Cyberloop for Accelerated Bionanomaterials Design
Poster sessions are particularly prominent at academic conferences. Posters are usually one frame of a powerpoint (or similar) presentation and are represented at full resolution to make them zoomable.
This project aims at building a sustainable computational infrastructure for all-atom simulations of compounds and multiphase materials across the periodic table in high accuracy up to the 1000 nm scale. Cyberloop consolidates previously disconnected platforms for soft matter and solid state simulations (IFF, OpenKIM, and CHARMM-GUI) into a single unified framework. The new integrated infrastructure will enable users to set up complex bionanomaterial configurations, select reliable force fields, generate input scripts for popular simulation platforms, and assess the uncertainty in the results.
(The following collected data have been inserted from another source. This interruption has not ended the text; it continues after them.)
(** The general error handler, lines 129-133. *)
Definition errorHandler : ErrorMiddleware := fun error req st =>
  let status := default (VNum 500) (signal_prop error "status") in
  let message := default (VStr "Something went wrong!") (signal_prop error "message") in
  (st, Respond {| statusCode := status; json := VObj [("error", message)] |}).

End Application.

(** ** Routing

    Express keeps the layers in the order of the [app.use], [app.get] and
    [app.post] calls and walks them for each request.  With the default
    settings a path pattern is matched without regard to case and a route
    tolerates one trailing slash; [app.use] matches a prefix of the path,
    [app.get] and [app.post] the whole path.  A layer is matched in two
    steps, as Express does: the pattern against the path, which captures
    the raw segments of the parameters, then [decodeURIComponent] on each
    capture; a capture that does not decode makes the match fail with an
    error of status 400, which becomes the pending error. *)

Inductive Segment : Type :=
| Lit (s : string)
| Param (name : string).

Definition lower_ascii (c : ascii) : ascii :=
  let n := N_of_ascii c in
  if ((65 <=? n) && (n <=? 90))%N then ascii_of_N (n + 32) else c.

Fixpoint lower (s : string) : string :=
  match s with
  | EmptyString => EmptyString
  | String c rest => String (lower_ascii c) (lower rest)
  end.

(** One segment against the pattern: the capture is the raw segment. *)
Definition segment_match (seg : Segment) (s : string) : option Params :=
  match seg with
  | Lit l => if String.eqb (lower l) (lower s) then Some [] else None
  | Param k => if String.eqb s "" then None else Some [(k, s)]
  end.

(** The pattern of an [app.use]: a prefix of the path. *)
Fixpoint match_prefix (pattern : list Segment) (p : list string) : option Params :=
  match pattern, p with
  | [], _ => Some []
  | _ :: _, [] => None
  | seg :: pattern', s :: p' =>
      match segment_match seg s, match_prefix pattern' p' with
      | Some ps, Some ps' => Some (ps ++ ps')%list
      | _, _ => None
      end
  end.

(** The pattern of a route: the whole path, up to a trailing slash. *)
Fixpoint match_exact (pattern : list Segment) (p : list string) : option Params :=
  match pattern, p with
  | [], [] => Some []
  | [], [s] => if String.eqb s "" then Some [] else None
  | [], _ :: _ :: _ => None
  | _ :: _, [] => None
  | seg :: pattern', s :: p' =>
      match segment_match seg s, match_exact pattern' p' with
      | Some ps, Some ps' => Some (ps ++ ps')%list
      | _, _ => None
      end
  end.

(** The error Express raises for a capture that does not decode. *)
Definition decode_error (val : string) : Signal :=
  SigObject [("message", VStr ("Failed to decode param '" ++ val ++ "'"));
             ("status", VNum 400); ("statusCode", VNum 400)].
Innovations include automated charge assignment protocols and file conversions, expansion of the Interface force field (IFF) and surface model databases, extension of the Open Knowledgebase of Interatomic Models (OpenKIM) to bonded force fields and AI-based force field selection tools, and development of new Nanomaterial Builder and Bionano Builder modules in CHARMM-GUI. Cyberloop supports the discovery of the next generation of therapeutics, materials for energy conversion, and ultrastrong composites, and trains an interdisciplinary, diverse, and cyber-savvy workforce.